* Assigned task
Starting at the first line below, copy through to the last line exactly.

* Input

(** The change and the status that was computed; no answer at all to the same key in
    normal operation. *)
Definition key_update (i : nat) (sub : bt_mesh_subnet) (key : list Z) (s : node) : option Z * node :=
  let start :=
    match bt_mesh_net_keys_create key with
    | inl _ => (Some STATUS_UNSPECIFIED, s)
    | inr k =>
      let s := alter_sub i (λ sub, mkSubnet (sub_net_idx sub) (kr_flag sub) BT_MESH_KR_PHASE_1 (keys0 sub) k) s in
      (Some STATUS_SUCCESS, beacon_update i (event GENIE_EVT_SDK_NETKEY_UPDATE (Some STATUS_SUCCESS) s))
    end in
  if kr_phase sub =? BT_MESH_KR_NORMAL then if bool_decide (key = k_net (keys0 sub)) then (None, s) else start else
  if (kr_phase sub =? BT_MESH_KR_PHASE_1) && bool_decide (key = k_net (keys1 sub)) then (Some STATUS_SUCCESS, s) else
  if (kr_phase sub =? BT_MESH_KR_PHASE_1) || (kr_phase sub =? BT_MESH_KR_PHASE_2) || (kr_phase sub =? BT_MESH_KR_PHASE_3) then (Some STATUS_CANNOT_UPDATE, s) else start.
(** Whatever the status is, the answer says success. *)
Definition net_key_update (r : mref) (ctx : bt_mesh_msg_ctx) (buf : list Z) (s : node) : option node :=
  '(idx, buf) ← net_buf_simple_pull_le16 buf;
  if 4095 <? idx then Some s else
  '(key, _) ← net_buf_simple_pull 16 buf;
  let '(status, s) :=
    match i ← subnet_num idx s; sub ← subs_of s !! i; Some (i, sub) with
    | None => (Some STATUS_INVALID_NETKEY, s)
    | Some (i, sub) => key_update i sub key s
    end in
  match status with None => Some s | Some _ => send_net_key_status r ctx idx STATUS_SUCCESS s end.

Definition subnet_clear (i : nat) (s : node) : node := with_subx (alter (λ _, (0, zeros 8)) i (subx s)) (alter_sub i (λ _, unused_subnet) s).
Definition app_keys_del_net (net_idx : Z) (s : node) : node :=
  fold_left (λ s i, match app_keys_of s !! i with Some k => if ak_net_idx k =? net_idx then _app_key_del i s else s | None => s end) (seq 0 (length (app_keys_of s))) s.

* Exercise output
(** The change and the status that was computed; no answer at all to the same key in
    normal operation. *)
Definition key_update (i : nat) (sub : bt_mesh_subnet) (key : list Z) (s : node) : option Z * node :=
  let start :=
    match bt_mesh_net_keys_create key with
    | inl _ => (Some STATUS_UNSPECIFIED, s)
    | inr k =>
      let s := alter_sub i (λ sub, mkSubnet (sub_net_idx sub) (kr_flag sub) BT_MESH_KR_PHASE_1 (keys0 sub) k) s in
      (Some STATUS_SUCCESS, beacon_update i (event GENIE_EVT_SDK_NETKEY_UPDATE (Some STATUS_SUCCESS) s))
    end in
  if kr_phase sub =? BT_MESH_KR_NORMAL then if bool_decide (key = k_net (keys0 sub)) then (None, s) else start else
  if (kr_phase sub =? BT_MESH_KR_PHASE_1) && bool_decide (key = k_net (keys1 sub)) then (Some STATUS_SUCCESS, s) else
  if (kr_phase sub =? BT_MESH_KR_PHASE_1) || (kr_phase sub =? BT_MESH_KR_PHASE_2) || (kr_phase sub =? BT_MESH_KR_PHASE_3) then (Some STATUS_CANNOT_UPDATE, s) else start.
(** Whatever the status is, the answer says success. *)
Definition net_key_update (r : mref) (ctx : bt_mesh_msg_ctx) (buf : list Z) (s : node) : option node :=
  '(idx, buf) ← net_buf_simple_pull_le16 buf;
  if 4095 <? idx then Some s else
  '(key, _) ← net_buf_simple_pull 16 buf;
  let '(status, s) :=
    match i ← subnet_num idx s; sub ← subs_of s !! i; Some (i, sub) with
    | None => (Some STATUS_INVALID_NETKEY, s)
    | Some (i, sub) => key_update i sub key s
    end in
  match status with None => Some s | Some _ => send_net_key_status r ctx idx STATUS_SUCCESS s end.

Definition subnet_clear (i : nat) (s : node) : node := with_subx (alter (λ _, (0, zeros 8)) i (subx s)) (alter_sub i (λ _, unused_subnet) s).
Definition app_keys_del_net (net_idx : Z) (s : node) : node :=
  fold_left (λ s i, match app_keys_of s !! i with Some k => if ak_net_idx k =? net_idx then _app_key_del i s else s | None => s end) (seq 0 (length (app_keys_of s))) s.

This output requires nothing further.